MCCAIN ON GLOBALIZATION: "[D]espite all the defeatist rhetoric, America is the world’s biggest exporter, importer, producer, saver, investor, manufacturer and innovator. Americans do not shy from the challenge of competition: they welcome it. Because of that, we attract foreign investment from all over the world. Our government should welcome competition as the people do, and not resort to mindless protectionism.
While we embrace free trade, it is important to recognize that trade can lead to painful dislocations for some individuals. We must remain committed to education, retraining, and help for displaced workers all the while reminding ourselves that our ability to change is a great strength of our nation. We cannot let fear and the appeals of protectionists lead us backward."
CLINTON ON FISCAL POLICY: "Now, I think a return to fiscal discipline, living within our means, is essential for our long-term health. It is also critical to whether or not we control our own destiny as a nation.
Over the long-term and maybe the median term, red ink fiscal policies will undermine America's competitiveness. We have to ask ourselves whether our taxing and spending policies are in line with our economic goals. Do we have the right priorities and values in the federal budget?....

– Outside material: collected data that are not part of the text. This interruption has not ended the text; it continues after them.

(** The rest of the LONG/SHORT branch once the trade size is settled:
    leverage, market order, protective orders. The quotient is that of
    [Q], so the definition stands for the code at a quote that is not
    zero: at a zero quote JavaScript computes an infinity, which is not
    [<= 0], and the code goes on to place the order. *)
Definition submit_open (bot : BotState) (decision : AiDecision)
    (adjustedLeverage : Q) (market : Market) (tradeSize : Q)
    (symbol : string) : Exec unit :=
  (* 1. Set Leverage *)
  await (SetLeverage symbol adjustedLeverage (bot_id bot)) ;;
  (* 2. Open Position with MARKET order *)
  let rawQuantity := tradeSize * adjustedLeverage / m_price market in
  let quantity :=
    getAdjustedQuantity symbolPrecisions symbol rawQuantity in
  if Qle_bool quantity 0 then
    push (QuantityZeroWarning symbol)
  else
    await (PlaceRealOrder
             {| o_symbol := symbol;
                o_side := open_side (d_action decision);
                o_type := MARKET; o_quantity := quantity;
                o_stopPrice := None; o_reduceOnly := false |}
             (bot_id bot)) ;;
    push (OpenedPosition (d_action decision) symbol) ;;
    (* 3. Place Stop-Loss and Take-Profit orders *)
    results ← allSettled (slTp_calls (bot_id bot) decision symbol
                            quantity);
    for_of (imap (slTp_note decision symbol) results) push.

(** The LONG/SHORT branch of the [try] block; a [continue] ends it. *)
Definition execute_open (bot : BotState) (decision : AiDecision)
    (adjustedLeverage : Q) (market : Market) (size : Q) (symbol : string)
  : Exec unit :=
  availableBalance ←
    gets (fun st => pf_balance (bot_portfolio (ex_updatedBotState st)));
  (* STAGE 1: Check if balance can even cover the minimum trade. *)
  if Qltb availableBalance MINIMUM_TRADE_SIZE_USD then
    push (RejectedBalance (d_action decision) symbol availableBalance)
  else
    (* STAGE 2: Adjust trade size if it exceeds available balance. *)
    tradeSize ←
      (if Qltb availableBalance size then
         push (TradeSizeAdjusted symbol size availableBalance) ;;
         mret availableBalance
       else mret size);
    (* Final check to ensure adjusted size is still valid. *)
    if Qltb tradeSize MINIMUM_TRADE_SIZE_USD then
      push (RejectedAdjustedSize (d_action decision) symbol tradeSize)
    else
      submit_open bot decision adjustedLeverage market tradeSize symbol.

(** The CLOSE branch of the [try] block. The position is looked up in
    [bot.portfolio], the cooldown is written to [updatedBotState]. The
    quotient is that of [Q], so the definition stands for the code at an
    entry price that is not zero: at a zero entry price JavaScript
    computes an infinity, which is [> 0], and the code places the order
    and starts the cooldown. *)
Definition execute_close (bot : BotState) (closePositionId : string)
  : Exec unit :=
  match find (fun p => String.eqb (pos_id p) closePositionId)
             (pf_positions (bot_portfolio bot)) with
  | Some posToClose =>
      let rawQuantity :=
        Qabs (pos_size posToClose * pos_leverage posToClose
              / pos_entryPrice posToClose) in
      let quantity :=
        getAdjustedQuantity symbolPrecisions (pos_symbol posToClose)
          rawQuantity in
      if Qltb 0 quantity then
        await (PlaceRealOrder
                 {| o_symbol := pos_symbol posToClose;
                    o_side := match pos_type posToClose with
                              | OrderLONG => SELL
                              | OrderSHORT => BUY
                              end;
                    o_type := MARKET; o_quantity := quantity;
                    o_stopPrice := None; o_reduceOnly := true |}
                 (bot_id bot)) ;;
        (* Set cooldown after closing *)
        t ← now;
        set_cooldown (pos_symbol posToClose) (t + SYMBOL_COOLDOWN_MS)%N ;;
        push (ClosedPosition (pos_symbol posToClose))
      else mret tt
  | None => mret tt
  end.
(** * V1-1 trading core: position ledger, execution core, decision gate
      and reconnect backoff

    A shallow embedding of the parts of the Python sources that the
    specification's testable properties talk about:

    - [core/position_manager.py]   -> [Module PositionManager]
    - [core/trading_engine.py]     -> [Module TradingEngine]
    - [core/ai_orchestrator.py]    -> [Module AIOrchestrator]
    - [core/market_data_manager.py]-> [Module MarketDataManager]

    Modelling conventions.

    - A Python [float] is an exact rational ([Q]); comparisons are the
      decidable ones of [Q].  Binary rounding is outside that model, so a
      statement about a computed amount gives the expression the code
      evaluates, and no cancellation or bound that holds of the exact
      value only is claimed of the code.  [Module Binary64] evaluates the
      paper-balance arithmetic of the execution core in binary64, where
      rounding decides a property.
    - A Python [dict] that is iterated is an insertion-ordered association
      list ([Py.dict]); the state document of [StateManager] is a record
      whose optional keys are [option] fields.
    - [time.time()], [date.today()] and [uuid.uuid4()] are inputs of the
      functions that call them.
    - A raised [ValueError] is the [ValueError] constructor of [Py.result].
    - Logging, listener callbacks, Telegram messages and the write-through
      of the ledger to disk do not feed back into the values modelled here
      and are left out. *)

From Stdlib Require Import QArith Qround ZArith List String Ascii Bool Lia Lqa.
From Stdlib Require Floats.
Import ListNotations.

Set Warnings "-inexact-float".

Open Scope string_scope.
Open Scope Q_scope.

(* ================================================================== *)
(** * Python primitives *)
(* ================================================================== *)

Module Py.

(** ** Floats as rationals *)

Definition Qlt_bool (x y : Q) : bool := negb (Qle_bool y x).

(** [max(a, b)]: the first argument unless the second is larger. *)
Definition max (a b : Q) : Q := if Qlt_bool a b then b else a.

(** [min(a, b)]: the first argument unless the second is smaller. *)
Definition min (a b : Q) : Q := if Qlt_bool b a then b else a.

(** [float(x or d)] where [x] may be missing, [None] or [0.0]. *)
Definition float_or (x : option Q) (d : Q) : Q :=
  match x with
  | Some v => if Qeq_bool v 0 then d else v
  | None => d
  end.
(** A heading line has a number sign. *)
Lemma heading_needs_hash s : ~ In 35 s -> test headingRe s = false.
Proof.
  intros Hno. unfold test.
  destruct (search headingRe [] s) as [[[st e] caps]|] eqn:Hs; [exfalso|reflexivity].
  apply search_some_inv in Hs. destruct Hs as (skipped & E & _ & Hat).
  apply matchAt_sound in Hat. rewrite source_headingRe in Hat.
  inv_matches. cbn [rest before] in *. subst.
  change (ignoreCase headingRe) with false in *.
  match goal with
  | H : rest _ = ?run ++ _, Hrun : forallb _ ?run = true, Hlen : (1 <= length ?run)%nat |- _ =>
      destruct run as [|x run]; [simpl in Hlen; lia|];
      cbn [forallb] in Hrun; apply andb_true_iff in Hrun; destruct Hrun as [Hx _];
      rewrite cset_char in Hx; apply N.eqb_eq in Hx; subst x;
      apply Hno; apply in_or_app; right; rewrite H; left; reflexivity
  end.
Qed.

End Plain.

(* ===================================================================== *)
(** * The completion client and the orchestrator *)
(* ===================================================================== *)

Section CompletionClient.
Import JSString JSValue Spec.
Variable apiKey : option jsstring.
Variable axios_post : MistralService.Request -> outcome jsval.

(** The four tests of "Validate response structure" come to one: a
    payload is refused exactly when its first choice has no message. *)
Lemma invalidStructure_message data :
  MistralService.invalidStructure data
  = negb (truthyVal (firstChoiceMessage data)).
Proof.
  unfold MistralService.invalidStructure, firstChoiceMessage.
  destruct data as [| |b|q|s|items|fields]; cbn [get];
    try (cbn [getFirst get truthyVal negb orb]; rewrite ?orb_true_r; reflexivity).
  cbn [truthyVal negb orb].
  destruct (lookup (str "choices") fields) as [| |b|q|s|items|choices];
    cbn [getFirst get truthyVal negb orb hd];
    try (rewrite ?orb_true_r; reflexivity).
  - (* a string *)
    destruct s as [|c s]; cbn [truthy truthyVal getFirst get negb orb]; reflexivity.
  - (* a list *)
    destruct items as [|first items]; cbn [hd truthyVal negb orb]; [reflexivity|].
    destruct first as [| |b|q|s|items'|choice];
      cbn [get truthyVal negb orb]; rewrite ?orb_true_r; reflexivity.
  - (* an object *)
    destruct (lookup (str "0") choices) as [| |b|q|s|items'|choice];
      cbn [get truthyVal negb orb]; rewrite ?orb_true_r; reflexivity.
Qed.
Lemma rsimbdcp_SetDescriptor_mirrored m w d v :
  pointers_valid m → view_valid m w → mirrored m →
  mirrored (rsimbdcp.SetDescriptor m w d v).1.1.
Proof using checked.
  intros Hm Hw Hmir.
  pose proof (bind_mirrored m w Hm Hmir) as Hmir1.
  destruct (bind_valid m w Hm Hw) as ([Hg1 Ht1] & Hp & Hgeq & _ & _ & _).
  destruct (Ht1 _ _ Hp) as [Hplt Hpg].
  destruct (digest_well_formed d) eqn:Hd, (descriptor_well_formed v) eqn:Hv;
    try (by rewrite rsimbdcp_SetDescriptor_rejected by auto).
  rewrite rsimbdcp_SetDescriptor_accepted by done. simpl.
  set (m1 := (rsimbdcp.bind m w).1) in *.
  set (p := (rsimbdcp.bind m w).2) in *.
  set (m2 := store m1 p (<[d:=v]> (load m1 p))).
  assert (global (provider m2) < length (caches m2)) as Hg2
    by (unfold m2, store; simpl; by rewrite length_insert).
  destruct (imbdcp_SetDescriptor_frame m2 d v) as [Hprov _].
  pose proof (imbdcp_SetDescriptor_makes_known m2 d v Hg2 Hd Hv) as Hd'.
  intros R q k. rewrite Hprov. simpl. intros Hq Hk.
  destruct (Ht1 _ _ Hq) as [Hqlt Hqg].
  unfold known in Hk.
  rewrite imbdcp_SetDescriptor_load_other in Hk by done.
  assert (known m1 (global (provider m1)) k →
          known (imbdcp.SetDescriptor m2 d v).1 (global (provider m1)) k)
    as Hup.
  { intros Hk1. apply known_imbdcp_SetDescriptor.
    by apply known_store_insert. }
  destruct (decide (q = p)) as [->|Hqp].
  - unfold m2 in Hk. rewrite load_store_eq in Hk by done.
    destruct (decide (k = d)) as [->|Hkd]; [done|].
    rewrite lookup_insert_ne in Hk by done.
    apply Hup. by eapply Hmir1.
  - unfold m2 in Hk. rewrite load_store_ne in Hk by done.
    apply Hup. by eapply Hmir1.
Qed.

You know, we can do this. But we've got to forge a new bipartisan consensus. In the 1990s we did have tremendous economic growth underpinned by economic policies geared toward deficit reduction. That's why I support a return to pay-as-you-go budget rules in the Congress.
Every institution needs rules. And when the pay-as-you-go rules expired, all bets were off in the Congress. One of the ways we were able to obtain a balanced budget and a surplus in the Congress in the 1990s was you could not cut taxes or raise spending unless you could pay for it. A very old fashioned idea, but one which I hope we can begin to return to."

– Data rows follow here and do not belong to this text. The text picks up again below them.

(** A handle that [create_connection_handle] returns holds a cluster and a
    started worker, the expiry it was given, the credentials of the
    authenticator and the options of the parser as [apply_options] changed
    them; the rest of the parsed connection string is kept.  A teardown of
    it that reaches its end has therefore shown the close, the wait, the
    join and the release, whatever the engine is. *)
Theorem created_handle_is_started :
  forall (Parsed : Type)
         (parse_connection_string : string -> Connection.connection_string Parsed)
         (default_credentials : Connection.cluster_credentials)
         (connection_string_ : string) (options : option zval) (idle_expiry : Z)
         (handle : Connection.connection_handle Parsed) (e : core_error_info),
    Connection.create_connection_handle parse_connection_string default_credentials
      connection_string_ options idle_expiry = Done (Some handle, e) ->
    let connstr := parse_connection_string connection_string_ in
    let self := Connection.impl_ handle in
    Connection.cluster_ self = true
    /\ Connection.worker self = true
    /\ Connection.idle_expiry_ handle = idle_expiry
    /\ Connection.credentials (Connection.origin_ self)
       = snd (Connection.extract_credentials default_credentials options)
    /\ ClusterOptions.apply_options (Connection.options connstr) options
       = Done (no_error, Connection.options (Connection.connstr (Connection.origin_ self)))
    /\ Connection.parsed (Connection.connstr (Connection.origin_ self))
       = Connection.parsed connstr
    /\ (forall engine trace s,
           teardown.execution (Connection.teardown_entry engine self) trace s ->
           teardown.point s = teardown.at_exit ->
           trace = [teardown.close_requested; teardown.close_completed;
                    teardown.wait_returned; teardown.worker_joined;
                    teardown.handle_released]).
Proof.
  intros Parsed parse_connection_string default_credentials connection_string_ options
    idle_expiry handle e Hcreated connstr self.
  rewrite create_connection_handle_cases in Hcreated. cbv zeta in Hcreated.
  fold connstr in Hcreated.
  destruct (Connection.error connstr) as [reason |]; [discriminate |].
  destruct (ClusterOptions.apply_options (Connection.options connstr) options)
    as [[e' assigned] |] eqn:Happlied; [| discriminate].
  destruct (ec_set (ec e')) eqn:Hset; [discriminate |].
  destruct (ec_set (ec (fst (Connection.extract_credentials default_credentials options))));
    [discriminate |].
  injection Hcreated as <- <-. unfold self. cbn.
  repeat match goal with |- _ /\ _ => split end; try reflexivity.
  - apply apply_options_errors in Happlied as Herror.
    destruct Herror as [Hvalid | ->]; [| reflexivity].
    apply validation_error_is_set in Hvalid. congruence.
  - intros engine trace s Hrun Hexit.
    apply teardown_invariant_holds in Hrun. destruct Hrun as [_ Hinv].
    rewrite Hexit in Hinv.
    destruct Hinv as (_ & _ & _ & _ & [(_ & _ & _ & _ & _ & ->) | (Hnone & _)]);
      [reflexivity | discriminate].
Qed.

Lemma created_handle_is_started_witness :
  exists handle,
    Connection.create_connection_handle parse_non_empty no_credentials
      "couchbase://127.0.0.1" (password_bag "Administrator" "password" ZNull) 0
    = Done (Some handle, no_error)
    /\ Connection.worker (Connection.impl_ handle) = true.
Proof.
  eexists. split; [vm_compute; reflexivity |].
  apply (created_handle_is_started string parse_non_empty no_credentials
           "couchbase://127.0.0.1" (password_bag "Administrator" "password" ZNull) 0
           _ no_error eq_refl).
Defined.

(** ** The output arrays *)

Lemma next_free_element_app (first rest : HashTable) :
  next_free_element (first ++ rest)%list
  = Z.max (next_free_element first) (next_free_element rest).
Proof.
  induction first as [| [[h | k] v] more IH]; cbn [next_free_element app].
  - assert (Hnonneg : forall ht, 0 <= next_free_element ht).
    { clear. induction ht as [| [[h | k] v] more IH]; cbn [next_free_element]; lia. }
    specialize (Hnonneg rest). lia.
  - rewrite IH. lia.
  - exact IH.
Qed.

Lemma indices_succ (n : nat) : indices (S n) = (indices n ++ [KIdx (Z.of_nat n)])%list.
Proof.
  unfold indices. rewrite seq_S, map_app. reflexivity.
Qed.

(** The loop that appends one entry for each item keeps the items in their
    order, under the indices from zero. *)
Lemma append_all_entries {A : Type} (entry : A -> zval) (items : list A) :
  map fst (Output.append_all entry items) = indices (List.length items)
  /\ hash_values (Output.append_all entry items) = map entry items.
Proof.
  unfold Output.append_all.
  assert (Hloop : forall array,
             next_free_element array = Z.of_nat (List.length array) ->
             map fst array = indices (List.length array) ->
             let filled :=
               fold_left (fun array item => add_next_index array (entry item)) items array in
             map fst filled = indices (List.length array + List.length items)
             /\ hash_values filled = (hash_values array ++ map entry items)%list).
  { induction items as [| item rest IH]; intros array Hnext Hkeys; cbn [fold_left].
    - cbn. rewrite Nat.add_0_r, app_nil_r. split; [exact Hkeys | reflexivity].
    - destruct (IH (add_next_index array (entry item))) as [Hfilled Hvalues].
      + unfold add_next_index. rewrite next_free_element_app, length_app.
        cbn [next_free_element List.length]. rewrite Hnext. lia.
      + unfold add_next_index. rewrite map_app, length_app, Hkeys, Hnext.
        cbn [map fst List.length]. rewrite Nat.add_1_r, indices_succ. reflexivity.
      + cbv zeta. rewrite Hfilled, Hvalues. unfold add_next_index, hash_values.
        rewrite length_app, map_app. cbn [List.length map snd].
        rewrite <- app_assoc. cbn [app].
        split; [f_equal; lia | reflexivity]. }
  destruct (Hloop [] eq_refl eq_refl) as [Hkeys Hvalues].
  split; [exact Hkeys | exact Hvalues].
Qed.

Lemma query_retval_members (resp : Output.query_response) :
  exists meta,
    member_of (Output.query_retval resp) "rows"
    = Some (ZArray (Output.append_all (fun row => ZString (c_str row))
                      (Output.query_rows resp)))
    /\ member_of (Output.query_retval resp) "errors"
       = option_map (fun errors =>
                       ZArray (Output.append_all Output.query_problem_to_zval errors))
           (Output.query_errors (Output.query_meta resp))
    /\ member_of (Output.query_retval resp) "warnings"
       = option_map (fun warnings =>
                       ZArray (Output.append_all Output.query_problem_to_zval warnings))
           (Output.query_warnings (Output.query_meta resp))
    /\ member_of (Output.query_retval resp) "meta" = Some (ZArray meta)
    /\ zend_symtable_str_find meta "errors" = None
    /\ zend_symtable_str_find meta "warnings" = None.
Proof.
  unfold Output.query_retval.
  destruct (Output.query_meta resp) as [id_ request_ status_ profile_ signature_ metrics_
                                          errors_ warnings_].
  cbn [Output.query_client_context_id Output.query_request_id Output.query_status
       Output.query_profile Output.query_signature Output.query_metrics_
       Output.query_errors Output.query_warnings].
  destruct profile_, signature_, metrics_, errors_, warnings_;
    eexists; repeat match goal with |- _ /\ _ => split end; reflexivity.
Qed.

(** The rows of the output.  When [query] returns an array, its "rows" are
    the rows with which the engine answered the decoded request, in their
    order and under the indices from zero, each cut at its first NUL.  The
    rows of [analytics_query] are copied with their length, so that a row
    with a NUL is kept whole there. *)
Theorem output_rows_follow_the_response :
  forall (Payload : Type) (cluster_ : cluster Payload) (statement : string)
         (options : option zval) (v : zval),
    (forall to_response,
        Output.query to_response cluster_ statement options = Ok v ->
        exists request rows,
          connection_handle.query_request_of_options statement options = Ok request
          /\ member_of v "rows" = Some (ZArray rows)
          /\ map fst rows
             = indices (List.length
                          (Output.query_rows
                             (to_response (response_payload
                                             (execute_query cluster_ request)))))
          /\ hash_values rows
             = map (fun row => ZString (c_str row))
                 (Output.query_rows
                    (to_response (response_payload (execute_query cluster_ request)))))
    /\ (forall to_response,
           Output.analytics_query to_response cluster_ statement options = Ok v ->
           exists request rows,
             connection_handle.analytics_request_of_options statement options = Ok request
             /\ member_of v "rows" = Some (ZArray rows)
             /\ map fst rows
                = indices (List.length
                             (Output.analytics_rows
                                (to_response (response_payload
                                                (execute_analytics cluster_ request)))))
             /\ hash_values rows
                = map ZString
                    (Output.analytics_rows
                       (to_response (response_payload
                                       (execute_analytics cluster_ request))))).
Proof.
  intros Payload cluster_ statement options v. split.
  - intros to_response. unfold Output.query, connection_handle.query.
    destruct (connection_handle.query_request_of_options statement options)
      as [request | |]; cbn [rbind]; try discriminate.
    unfold impl.query, impl.service_execute.
    destruct (ec_set (svc_ec (response_ctx (execute_query cluster_ request))));
      cbn [rbind]; [discriminate |].
    intros Heq. injection Heq as <-.
    destruct (query_retval_members
                (to_response (response_payload (execute_query cluster_ request))))
      as (meta & Hrows & _).
    destruct (append_all_entries (fun row => ZString (c_str row))
                (Output.query_rows
                   (to_response (response_payload (execute_query cluster_ request)))))
      as [Hkeys Hvalues].
    eexists. eexists. split; [reflexivity |].
    split; [exact Hrows | split; [exact Hkeys | exact Hvalues]].
  - intros to_response. unfold Output.analytics_query, connection_handle.analytics_query.
    destruct (connection_handle.analytics_request_of_options statement options)
      as [request | |]; cbn [rbind]; try discriminate.
    unfold impl.analytics_query, impl.service_execute.
    destruct (ec_set (svc_ec (response_ctx (execute_analytics cluster_ request))));
      cbn [rbind]; [discriminate |].
    intros Heq. injection Heq as <-.
    destruct (append_all_entries ZString
                (Output.analytics_rows
                   (to_response (response_payload (execute_analytics cluster_ request)))))
      as [Hkeys Hvalues].
    eexists. eexists. split; [reflexivity |].
    split; [reflexivity | split; [exact Hkeys | exact Hvalues]].
Qed.

Lemma output_rows_follow_the_response_witness :
  exists rows,
    member_of (Output.query_retval sample_query_response) "rows" = Some (ZArray rows)
    /\ hash_values rows = [ZString "{}"; ZString "a"].
Proof.
  destruct (proj1 (output_rows_follow_the_response unit
                     (Fixtures.replying Fixtures.kv_ok Fixtures.travel_token ec_success)
                     "SELECT 1" (Some (ZArray [])) (Output.query_retval sample_query_response))
              (fun _ => sample_query_response) eq_refl)
    as (request & rows & _ & Hrows & _ & Hvalues).
  exists rows. split; [exact Hrows | exact Hvalues].
Defined.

MCCAIN ON FISCAL POLICY: "While booming entitlement spending threatens us in the long run, our short term fiscal situation is terrible as well. In the past six years, government spending has gone from irresponsible to utterly indefensible. The numbers should shock us, and government’s indifference to them should shame us. According to the latest figures, spending in the 2005 fiscal year was $683 billion higher than it was in 2000. If we had simply held spending growth in check we would not have a budget deficit today.
Some of this money has necessarily been spent on the war on terror that was unexpected and has been obviously and hugely expensive. While at the same time we know we must focus most of our defense spending on tomorrow’s threats, not yesterday’s. But when Ronald Reagan increased defense spending to win the Cold War, he slowed non-defense spending growth at the same time. This time, we have fallen again for that most alluring delusion, we have tried to have our cake and eat it too. Non-defense spending, often on the most unnecessary projects, is out of control.
Legislators pass pork-filled bills without the fear of public retribution or presidential veto. Federal spending, and the special interest earmarks that destroy the budget process and waste taxpayer dollars by the billions continues at a breakneck pace. Sadly, we haven’t reformed the bankrupt “tax and spend” policies decried by Ronald Reagan. We have, it is now evident, merely replaced them with a new and even more insidious scheme of “borrow and spend.”
We are fooling no one, my friends. Inevitably, the bill will come due. In the mean time, we rack up big debts. With those debts come higher and higher interest payments each year. Instead of spending the tax payers’ dollars on real priorities, more and more of them will be devoted simply to keeping the bill collectors at bay. Bills that perpetuate wasteful spending should be vetoed – not some of them, all of them."
CLINTON ON ENERGY INDEPENDENCE: "We need a national energy strategy that is more than one line in the State of the Union. Energy costs hurt everyone's bottom line. And over the past 30 years, the ups and downs of the global oil market have cost the U.S. economy $7 trillion -- enough to pay off almost all of our national debt. The U.S. chemical industry says national gas price hikes over the last two years alone have cost it $10 billion and $50 billion in sales lost to cheaper foreign competition. Meanwhile, the average family is spending 75 percent more on transportation costs than it did five years ago.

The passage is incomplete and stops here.